Plaintiff filed his disability applications on December 18, 2013. (Tr. 38). In his applications,
Plaintiff alleges being disabled due to his inability to read and write or spell, his anxiety, shoulder
and back problems, and stomach problems. (Tr. 282). Plaintiff alleges an onset date of April 15,
The docket numbers for this case are referenced by the designation “ECF No. ___.” The
transcript pages for this case are referenced by the designation “Tr.”
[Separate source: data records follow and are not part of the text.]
(** * Training pipeline of the bilingual complaint classifier

    A shallow embedding of [src/train/submit_train_pipeline.py] and of
    [src/train/components/hf_model_test.py], and the properties of the
    label maps, of the deployment gate, of the experiment-name sanitizer
    and of the model-testing component that follow from the code.

    Conventions.
    - A Python [str] is a Rocq [string]: a sequence of 8-bit characters,
      read as the code points 0..255 (Latin-1).
    - A Python [dict] is an association list in insertion order without
      repeated keys ([PyDict]).
    - A Python [float] that is only compared is an IEEE-754 value
      ([spec_float]); the metric values computed by scikit-learn are
      exact rationals ([Q]).
    - Effects (HTTP posts, experiment tracker, files, artifacts,
      exceptions) are threaded through the monad [M] of [Py]. *)

From Stdlib Require Import ZArith QArith String Ascii List Lia Bool SpecFloat.
From stdpp Require Import base list strings.

Open Scope string_scope.
Open Scope list_scope.
Open Scope Z_scope.

(** * Part I: the program *)

(** ** Python dictionaries *)

Module PyDict.

Definition dict (K V : Type) : Type := list (K * V).

Section Ops.
Context {K V : Type} `{EqDecision K}.

(** [d[k] = v]: overwrite in place when the key is present, append
    at the end otherwise. *)
Fixpoint set (d : dict K V) (k : K) (v : V) : dict K V :=
  match d with
  | [] => [(k, v)]
  | (k', v') :: d' =>
      if decide (k' = k) then (k', v) :: d' else (k', v') :: set d' k v
  end.

(** [d.get(k)] *)
Fixpoint get (d : dict K V) (k : K) : option V :=
  match d with
  | [] => None
  | (k', v') :: d' => if decide (k' = k) then Some v' else get d' k
  end.

Definition items (d : dict K V) : list (K * V) := d.
Definition keys (d : dict K V) : list K := map fst d.
Definition values (d : dict K V) : list V := map snd d.
Definition len (d : dict K V) : nat := length d.

(** [{k: v for (k, v) in kvs}] *)
Definition comprehension (kvs : list (K * V)) : dict K V :=
  fold_left (fun d kv => set d (fst kv) (snd kv)) kvs [].
End Ops.

(** The indices [0, 1, ..., n-1]. *)
Definition indices (n : nat) : list Z := map Z.of_nat (seq 0 n).

(** [enumerate(l)] *)
Definition enumerate {A : Type} (l : list A) : list (Z * A) :=
  combine (indices (length l)) l.

End PyDict.

(** ** Pipeline submission: [submit_train_pipeline.py] *)

Module Submit.
Import PyDict.

(** Line 179:
    [{label: idx for idx, label in enumerate(unique_label_values)}] *)
Definition label_2_idx_map (unique_label_values : list string)
  : dict string Z :=
  comprehension
    (map (fun '(idx, label) => (label, idx)) (enumerate unique_label_values)).

(** Line 180:
    [{idx: label for label, idx in label_2_idx_map.items()}] *)
Definition idx_2_label_map (label_2_idx : dict string Z) : dict Z string :=
  comprehension
    (map (fun '(label, idx) => (idx, label)) (items label_2_idx)).

(** A scalar read from the YAML configuration. [Null] also stands for
    a key that is absent: [dict.get] returns [None] for it. *)
Inductive yaml : Type :=
| Null
| Bool (b : bool)
| Int (z : Z)
| Float (f : spec_float)
| Str (s : string).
2013. (Tr. 38). These applications were denied initially and again upon reconsideration. (Tr. 92167).
Thereafter, Plaintiff requested an administrative hearing on his denied applications. (Tr. 183184). The ALJ granted that request and held an administrative hearing on January 27, 2015 in Fort
Smith, Arkansas. (Tr. 61-91). At this hearing, Plaintiff was present and was represented by Iva Nell
Gibbons. Id. Plaintiff and Vocational Expert (“VE”) Deborah Steele testified at this hearing. Id.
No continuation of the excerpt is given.